Exogenous Expression Of Mirna-3613-3p Causes Apaf1 Downregulation And Affects Several Proteins Involved In Apoptosis In Be(2)-C Human Neuroblastoma Cells

MicroRNAs (miRNAs) are a class of small non-coding RNAs involved in post-transcriptional gene regulation. Furthermore, dysregulation of miRNA expression is an important factor in the pathogenesis of neuroblastoma. Our previous study identified that overexpression of monocyte chemoattractant protein-induced protein 1 protein led to a significant downregulation of a novel miRNA molecule, miRNA-3613-3p. In the present study, the potential involvement of miRNA-3613 -3p in the cell biology of neuroblastoma was investigated. It was identified that the expression of miRNA-3613-3p varies among a range of human neuroblastoma cell lines. As the delineation of the functions of a miRNA requires the identification of its target genes, seven putative mRNAs that may be regulated by miRNA-3613-3p were selected. Furthermore, it was identified that overexpression of miRNA-3613-3p causes significant downregulation of several genes exhibiting tumor suppressive potential [encoding apoptotic protease-activating factor 1 (APAF1), Dicer, DNA fragmentation factor subunit 13, von Hippel-Lindau protein and neurofibromin 1] in BE(2)-C human neuroblastoma cells.
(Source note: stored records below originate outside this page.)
Lemma ext_stampProtected m m' md : ascii_map md → ext m m' → ext m (stampProtectedStandard m' md).
Proof.
  intros Ha. apply ext_protected; [apply protected_in|]. intros m1 s Hs. cbn beta zeta. case_decide; [right|by left].
  eexists. split; [done|]. by apply Split_ascii.
Qed.

Lemma ext_stampRegistry m m' md : ascii_map md → ext m m' → ext m (stampRegistryNames m' md).
Proof.
  intros Ha. apply ext_protected; [apply protected_in|]. intros m1 s Hs. cbn beta zeta. case_decide; [right|by left].
  eexists. split; [done|]. by apply ascii_fold.
Qed.

Lemma ext_setIf m m' b k v : is_canonical k = true → ascii_string v = true → ext m m' → ext m (setIf b m' k v).
Proof. intros. destruct b; [by constructor|done]. Qed.

Lemma ext_stampEnvelope m m' envelope md :
  envelope_ascii envelope → ascii_map md → ext m m' → ext m (stampEnvelope m' envelope md).
Proof.
  intros He Ha Hm. destruct envelope as [env|]; cbn [stampEnvelope].
  - apply andb_prop in He as [H1 H2]. constructor; [|done|auto with ascii].
    repeat case_decide; repeat (constructor; [|done|by auto with ascii]); done.
  - case_decide; [|done]. constructor; [done..|]. by apply ascii_mget.
Qed.

(** A constant name that is none of the names assigned. *)
Lemma mget_protected_other f m k :
  unprotected k = true → (∀ m s, f m s = m ∨ ∃ v, f m s = map_set m (Canonical s) v) →
  mget (foldl f m ProtectedStandardKeys) k = mget m k.
Proof. intros Hk%bool_decide_eq_true Hf. unfold mget. by rewrite lookup_foldl_other. Qed.
(* ===== verification/EngineTheorems.v ===== *)
(** * The engine reads what it wrote

    The runs of [Encrypt] in its two modes, the reading of the four stored
    forms by [Decrypt], and the round trip over both. *)
From S2P Require Import Prelude GoStd GoIO Primitives ObjectAAD ChunkLayout ChunkRecord ChunkedStream ChunkedCorrect ChunkedTheorems.
From S2P Require Import KeyManager Rotation Metadata ObjectFormat ObjectMeta Kdf PasswordKeyManager.
From stdpp Require Import sorting.
From S2P Require Import Engine EngineRead EngineMeta EngineSeal EngineFields EngineCorrect EngineBodies EngineHeaders.
Local Open Scope Z_scope.
#[local] Arguments ToLower : simpl never.
#[local] Arguments EqualFold : simpl never.
#[local] Arguments FormatInt : simpl never.
#[local] Arguments bytes_of_string : simpl never.
#[local] Arguments ascii_string : simpl never.
#[local] Arguments Validate : simpl never.
#[local] Opaque metaKeyRegistry LookupMetaKey.

Section runs.
Context `{CiphersLaws, HKDFLaws, SHA256, MD5, PasswordKDFLaws, BuildTags, ManifestJSONLaws, MapJSONLaws}.
Context `{StorableEnvelopes K}.

(** ** Keys over time *)

(** [st'] is the state after any calls to the key manager other than [Close]. *)
Definition later (st st' : EngineState K) : Prop :=
  match es_km st, es_km st' with
  | Some k, Some k' => ∃ cs w w', Forall call_ok cs ∧ km_run cs (k, w) = (k', w')
  | None, None => True
  | _, _ => False
  end.

Lemma holds_later e st st' salt envelope key : holds_key e st salt envelope key → later st st' → holds_key e st' salt envelope key.
Proof using.
  unfold holds_key, later. destruct (es_km st) as [k|], (es_km st') as [k'|], envelope as [env|]; try done.
  intros [Hi Hh] (cs & w & w' & Hcs & Hr). destruct (km_run_spec cs k w k' w' Hcs Hi Hr). eauto.
Qed.

Lemma holds_same e st st' salt envelope key : holds_key e st salt envelope key → es_km st' = es_km st → holds_key e st' salt envelope key.
Proof using. unfold holds_key. by intros ? ->. Qed.

(** ** Fresh values *)

Lemma generateSalt_run (st : EngineState K) l st' : generateSalt st = (Ok l, st') → es_km st' = es_km st.
Proof using. by intros (_ & ? & _)%wrapM_Ok%randM_run. Qed.

Lemma generateNonce_run algorithm (st : EngineState K) l st' :
  generateNonceForAlgorithm algorithm st = (Ok l, st') → length l = 12%nat ∧ es_km st' = es_km st ∧ ascii_string algorithm = true.
Proof using.
  intros Hr. unfold generateNonceForAlgorithm in Hr. step_run Hr as n st1 Hs1. apply lift_run in Hs1 as [Hn%wrapErr_Ok ->].
  apply wrapM_Ok, randM_run in Hr as (Hl & Hk & _). unfold getNonceSize in Hn.
  repeat case_decide; simplify_eq; (split_and!; [by rewrite Hl|done|vm_compute; reflexivity]).
Qed.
APAF1 mRNA was the most significantly decreased transcript in the cells with miRNA-3613-3p overexpression. In accordance with the aforementioned results, the downregulation of cleaved caspase-9 and lack of activation of executive caspases in BE(2)-C cells following miRNA-3613-3p overexpression was observed. The results of the present study suggest a potential underlying molecular mechanism of apoptosis inhibition via APAF1 downregulation in human neuroblastoma BE(2)-C cells with miRNA-3613-3p overexpression.